The process of painting is for me a completely spontaneous and transcendent spiritual experience. The concentrated images create a Zen-like emotional statement of my existence and dissonance, and are an extension of my spirit - since I believe that harmony and consistency breed a kind of “death” of the soul. A driving passion to create art is the determining element of my life.

I use acrylic paint with glosses, extenders, and gel media, both iridescent and not, to create flat and depth-filled content.

Having studied with such east coast artists as Brian Corrigan, S. Warren Krebs and Murray Reich, and being heavily influenced by Kandinsky, Miro, Mondrian and Pollack, I have passionately integrated all the facets of my life into my painting.


AN ARTIST'S ROOTS

I was raised in an environment where the arts were held in high esteem. My older brother was on the stage in college and became a writer and editor.
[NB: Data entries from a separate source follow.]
(** ** Base64, as [base64.b64decode] and [base64.b64encode] compute it

    [b64decode(s)] on a [str] first encodes it as ASCII (a [ValueError]
    when a character is not ASCII) and then runs [binascii.a2b_base64]
    in its default, lenient mode: characters outside the alphabet are
    skipped, a complete pad ends the input, and an incomplete last
    quadruple is an error.  A failure of either kind is [None] here. *)

Module Base64.

Definition alphabet : text :=
  T "ABCDEFGHIJKLMNOPQRSTUVWXYZabcdefghijklmnopqrstuvwxyz0123456789+/".

Definition pad : ascii := "="%char.

(** [table_b2a_base64] *)
Definition b2a (n : N) : ascii := nth (N.to_nat n) alphabet pad.

(** [table_a2b_base64]: the value of a character of the alphabet, and a
    number above 63 for every other character. *)
Definition a2b (c : ascii) : N :=
  let n := code c in
  if between 65 90 n then n - 65
  else if between 97 122 n then n - 71
  else if between 48 57 n then n + 4
  else if N.eqb n 43 then 62
  else if N.eqb n 47 then 63
  else 255.

(** A value stored into an [unsigned char]. *)
Definition to_byte (n : N) : byte :=
  match Byte.of_N (n mod 256) with
  | Some b => b
  | None => x00
  end.

Definition enc3 (a b c : N) : text :=
  [ b2a (N.shiftr a 2);
    b2a (N.lor (N.shiftl (N.land a 3) 4) (N.shiftr b 4));
    b2a (N.lor (N.shiftl (N.land b 15) 2) (N.shiftr c 6));
    b2a (N.land c 63) ].

Definition enc2 (a b : N) : text :=
  [ b2a (N.shiftr a 2);
    b2a (N.lor (N.shiftl (N.land a 3) 4) (N.shiftr b 4));
    b2a (N.shiftl (N.land b 15) 2);
    pad ].

Definition enc1 (a : N) : text :=
  [ b2a (N.shiftr a 2); b2a (N.shiftl (N.land a 3) 4); pad; pad ].

(** [base64.b64encode(data).decode("ascii")]: three bytes become four
    characters, and a last group of one or two bytes is padded. *)
Fixpoint b64encode (data : list byte) : text :=
  match data with
  | a :: b :: c :: rest =>
      enc3 (Byte.to_N a) (Byte.to_N b) (Byte.to_N c) ++ b64encode rest
  | [a; b] => enc2 (Byte.to_N a) (Byte.to_N b)
  | [a] => enc1 (Byte.to_N a)
  | [] => []
  end.

(** The loop of [binascii.a2b_base64]; [out] is the output so far, last
    byte first. *)
Fixpoint a2b_base64 (data : text) (quad_pos : nat) (leftchar : N) (pads : nat)
    (out : list byte) : option (list byte) :=
  match data with
  | [] => if Nat.eqb quad_pos 0 then Some (rev out) else None
  | c :: rest =>
      if ascii_dec c pad then
        if Nat.leb 2 quad_pos then
          if Nat.leb 4 (quad_pos + S pads) then Some (rev out)
          else a2b_base64 rest quad_pos leftchar (S pads) out
        else a2b_base64 rest quad_pos leftchar pads out
      else
        let v := a2b c in
        if N.leb 64 v then a2b_base64 rest quad_pos leftchar pads out
        else
          match quad_pos with
          | 0 => a2b_base64 rest 1 v 0 out
          | 1 =>
              a2b_base64 rest 2 (N.land v 15) 0
                (to_byte (N.lor (N.shiftl leftchar 2) (N.shiftr v 4)) :: out)
          | 2 =>
              a2b_base64 rest 3 (N.land v 3) 0
                (to_byte (N.lor (N.shiftl leftchar 4) (N.shiftr v 2)) :: out)
          | _ =>
              a2b_base64 rest 0 0 0
                (to_byte (N.lor (N.shiftl leftchar 6) v) :: out)
          end
  end.

Definition is_ascii (c : ascii) : bool := N.ltb (code c) 128.

Definition b64decode (s : text) : option (list byte) :=
  if forallb is_ascii s then a2b_base64 s 0 0 0 [] else None.

End Base64.

(** ** Parameter and result values *)

Inductive value :=
| VNone
| VBool (b : bool)
| VInt (z : Z)
| VStr (s : text)
| VBytes (b : list byte)
| VOther (repr : text).   (* any other value: float, Decimal, datetime, ... *)

Fixpoint set_nth (A : Type) (i : nat) (x : A) (l : list A) : list A :=
  match l, i with
  | [], _ => []
  | _ :: l', O => x :: l'
  | y :: l', S i' => y :: set_nth i' x l'
  end.

(** The [for i, p in enumerate(out)] loop of [_adapt_params], with [n]
    elements still to visit from index [i]. *)
Fixpoint adapt_from (n i : nat) (out : list value) : list value :=
  match n with
  | O => out
  | S n' =>
      match nth_error out i with
      | Some (VStr p) =>
          match Base64.b64decode p with
          | Some b => adapt_from n' (S i) (set_nth i (VBytes b) out)
          | None => adapt_from n' (S i) out
          end
      | _ => adapt_from n' (S i) out
      end
  end.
My father was a small town doctor who believed in the practice of medicine as his expression of art, even as he was envious of those who could work in the more traditional media of music or painting. My mother, a painter in her own right, infused in me as a child a feeling of awe and mysticism about the mechanics of painting - the smell of oils and turpentines, the mustiness of the studio, the vast assortment of little tubes and brushes at the art store. Together my parents would take me often to Manhattan museums and to Leonard Bernstein’s Young People’s Concerts. Growing up in the late fifties and the sixties, I was exposed to the wild exuberance of pop and op art. I used to love running around the Guggenheim, dashing from an exploding Lichtenstein to an introspective Pollack. When I was eight years old - and again at the age of fifteen - I was taken to Europe, where I revelled in the works of the masters. As I grew I began to more deeply appreciate and comprehend the development of painting and sculpture.
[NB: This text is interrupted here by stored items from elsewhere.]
(** * n8n MCP stub servers: the stdio server and its HTTP variant

    A shallow embedding of the two JavaScript servers of the repository
    (the readline-driven stdio server and the Vercel HTTP handler) and
    of the fragment of the JavaScript runtime they rely on, followed by
    the properties of the specification stated against that embedding.

    Conventions of the embedding.
    - A JavaScript string is the Rocq string of its UTF-8 bytes, which
      are well formed (decoding the input makes them so); its length
      and its indices count UTF-16 code units, computed from the bytes.
      A lone surrogate, which only indexing a string produces, is
      written in the same three-byte form.
    - A number is a finite decimal [digits / 10^scale], kept in lowest
      scale; JSON texts only denote such numbers.  The embedding is
      exact for the decimals a binary double tells apart and holds: at
      most 15 significant digits and a magnitude within the range of
      normal doubles (from about 2.3e-308 to 1.7e308).  Rounding of
      other decimals to the nearest double and overflow to infinity are
      outside the embedding.
    - An object coming from [JSON.parse] is the list of its own
      properties in enumeration order; keys are pairwise distinct.
    - [console.log (JSON.stringify message)] is recorded as the message
      itself, one entry per printed line. *)

From Stdlib Require Import String Ascii List ZArith Bool DecimalString.
Import ListNotations.
Open Scope string_scope.

(** ** The JavaScript fragment *)
Module JS.

Record number := Num { digits : Z; scale : nat }.

#[local] Set Warnings "-register-all".

Inductive json :=
| JUndefined
| JNull
| JBool (b : bool)
| JNum (n : number)
| JStr (s : string)
| JArr (elements : list json)
| JObj (properties : list (string * json)).

(** The only exception the servers can raise is a [TypeError]; its message
    describes the failing operation and is not the engine's wording. *)
Inductive exn :=
| TypeError (message : string).

Inductive outcome (A : Type) :=
| Returned (a : A)
| Threw (e : exn).

Arguments Returned {A} a.
Arguments Threw {A} e.

(** [error.message]. *)
Definition message_of (e : exn) : string :=
  match e with
  | TypeError message => message
  end.

Definition bind {A B : Type} (c : outcome A) (k : A -> outcome B) : outcome B :=
  match c with
  | Returned a => k a
  | Threw e => Threw e
  end.

(** *** Characters and strings *)

Definition dquote : string := String (ascii_of_nat 34) "".
Definition backslash : string := String (ascii_of_nat 92) "".
Definition newline : string := String (ascii_of_nat 10) "".

Definition bytes (l : list nat) : string :=
  string_of_list_ascii (map ascii_of_nat l).

Definition nat_string (n : nat) : string :=
  NilZero.string_of_uint (Nat.to_uint n).

Fixpoint string_rev (s : string) : string :=
  match s with
  | EmptyString => EmptyString
  | String c rest => string_rev rest ++ String c EmptyString
  end.

Fixpoint string_drop (n : nat) (s : string) : string :=
  match n, s with
  | O, _ => s
  | S n', EmptyString => EmptyString
  | S n', String _ rest => string_drop n' rest
  end.

(** [s1.startsWith(s2)]. *)
Definition startsWith (s1 s2 : string) : bool := String.prefix s2 s1.

(** [s.slice(n)] for a non-negative [n] that falls on a character boundary. *)
Definition slice (s : string) (n : nat) : string := string_drop n s.

(** [hay.includes(needle)]. *)
Fixpoint includes (hay needle : string) : bool :=
  String.prefix needle hay ||
  match hay with
  | EmptyString => false
  | String _ rest => includes rest needle
  end.

(** [s.toLowerCase()] as far as the servers observe it.  ASCII capitals are
    mapped to their small letters and the Kelvin sign U+212A to [k], the only
    other character whose lower case is ASCII.  Every other character is left
    as it is: its lower case is not ASCII either, and the servers only test
    the result for inclusion in lower-cased ASCII node names. *)
Definition lower_ascii (c : ascii) : ascii :=
  let n := nat_of_ascii c in
  if (65 <=? n)%nat && (n <=? 90)%nat then ascii_of_nat (n + 32) else c.

Definition kelvin : string := bytes [226; 132; 170].

Fixpoint toLowerCase (s : string) : string :=
  match s with
  | EmptyString => EmptyString
  | String c rest =>
      if String.prefix kelvin s
      then match rest with
           | String _ (String _ rest') => String "k" (toLowerCase rest')
           | _ => String (lower_ascii c) (toLowerCase rest)
           end
      else String (lower_ascii c) (toLowerCase rest)
  end.

(** White space and line terminators stripped by [trim], as UTF-8. *)
Definition whitespace : list string :=
  [ bytes [9]; bytes [10]; bytes [11]; bytes [12]; bytes [13]; bytes [32];
    bytes [194; 160]; bytes [225; 154; 128];
    bytes [226; 128; 128]; bytes [226; 128; 129]; bytes [226; 128; 130];
    bytes [226; 128; 131]; bytes [226; 128; 132]; bytes [226; 128; 133];
    bytes [226; 128; 134]; bytes [226; 128; 135]; bytes [226; 128; 136];
    bytes [226; 128; 137]; bytes [226; 128; 138];
    bytes [226; 128; 168]; bytes [226; 128; 169]; bytes [226; 128; 175];
    bytes [226; 129; 159]; bytes [227; 128; 128]; bytes [239; 187; 191] ].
There has never been a time when my life was without some form of artistic expression. As a child I always had an easel and paints in my room - and my parents consistently encouraged my efforts. I remember passionately trying to convince a kindergarten teacher that the images in my coloring book were merely suggestions, not rigid lines of demarcation. In my teens, I began formal study at Westtown School - and I spent summers with local artists learning to draw and to work in three dimensions. Later, at Bard College, I fell in with several art students and teachers in the art department. Within a short time, I knew with certainty what I had always known at some level - that my life and my art were one in the same.